Recorded information:
···

Lemma get_yt_object_plain (url : string) (po_token visitor_data : pyval) :
  truthy po_token && truthy visitor_data = false ->
  let r := get_yt_object W url po_token visitor_data in
  outcome r =
    match web_attempt W url with
    | Ok yt => Ok yt
    | Raise e =>
        if is_bot_error e then lib_YouTube W url ClientDefault else Raise e
    end /\
  constructions (trace r) =
    match web_attempt W url with
    | Ok _ => [ClientNamed "WEB"]
    | Raise e =>
        if is_bot_error e then [ClientNamed "WEB"; ClientDefault]
        else [ClientNamed "WEB"]
    end.
Proof.
  intros H. unfold get_yt_object, web_attempt. rewrite H.
  destruct (lib_YouTube W url (ClientNamed "WEB")) as [yt|e]; simpl.
  - destruct (YouTube.title yt) as [v|e]; simpl; [done|].
    destruct (is_bot_error e); simpl; [|done].
    by destruct (lib_YouTube W url ClientDefault).
  - destruct (is_bot_error e); simpl; [|done].
    by destruct (lib_YouTube W url ClientDefault).
Qed.

(** C1, amended: without bypass credentials the fallback to the default
    client is attempted exactly when constructing or probing the [WEB]
    session raises an error whose message holds "bot" in any case; it is
    then attempted once and its outcome, session or failure, is the
    outcome of the resolver; any other error of the first attempt is raised
    as it is, with no fallback. *)
Theorem fallback_iff_bot_error (url : string) (po_token visitor_data : pyval) :
  truthy po_token && truthy visitor_data = false ->
  let r := get_yt_object W url po_token visitor_data in
  (ClientDefault ∈ constructions (trace r) <->
     exists e, web_attempt W url = Raise e /\ is_bot_error e = true) /\
  (forall e, web_attempt W url = Raise e -> is_bot_error e = true ->
     constructions (trace r) = [ClientNamed "WEB"; ClientDefault] /\
     outcome r = lib_YouTube W url ClientDefault) /\
  (forall e, web_attempt W url = Raise e -> is_bot_error e = false ->
     constructions (trace r) = [ClientNamed "WEB"] /\ outcome r = Raise e) /\
  (forall yt, web_attempt W url = Ok yt ->
     constructions (trace r) = [ClientNamed "WEB"] /\ outcome r = Ok yt).
Proof.
  intros H r. destruct (get_yt_object_plain url _ _ H) as [Ho Hc].
  fold r in Ho, Hc. rewrite Ho, Hc. clear Ho Hc.
  destruct (web_attempt W url) as [yt|e].
  - split; [|split; [done|split; [done|]]].
    + split; [intros Hin | by intros (e & ? & _)].
      apply list_elem_of_singleton in Hin. discriminate.
    + by intros yt' [= <-].
  - destruct (is_bot_error e) eqn:Hb.
    + split; [|split; [|split; [|done]]].
      * split; [by exists e | intros _].
        apply elem_of_cons. right. by apply list_elem_of_singleton.
      * done.
      * intros e' [= <-]. congruence.
    + split; [|split; [|split; [|done]]].
      * split; [intros Hin | intros (e' & [= <-] & ?); congruence].
        apply list_elem_of_singleton in Hin. discriminate.
      * intros e' [= <-]. congruence.
      * by intros e' [= <-].
Qed.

···

Problem to work on: Bring together all lines of the entries above in which the string "split" occurs.

Expected answer:
  - split; [|split; [done|split; [done|]]].
    + split; [intros Hin | by intros (e & ? & _)].
    + split; [|split; [|split; [|done]]].
      * split; [by exists e | intros _].
    + split; [|split; [|split; [|done]]].
      * split; [intros Hin | intros (e' & [= <-] & ?); congruence].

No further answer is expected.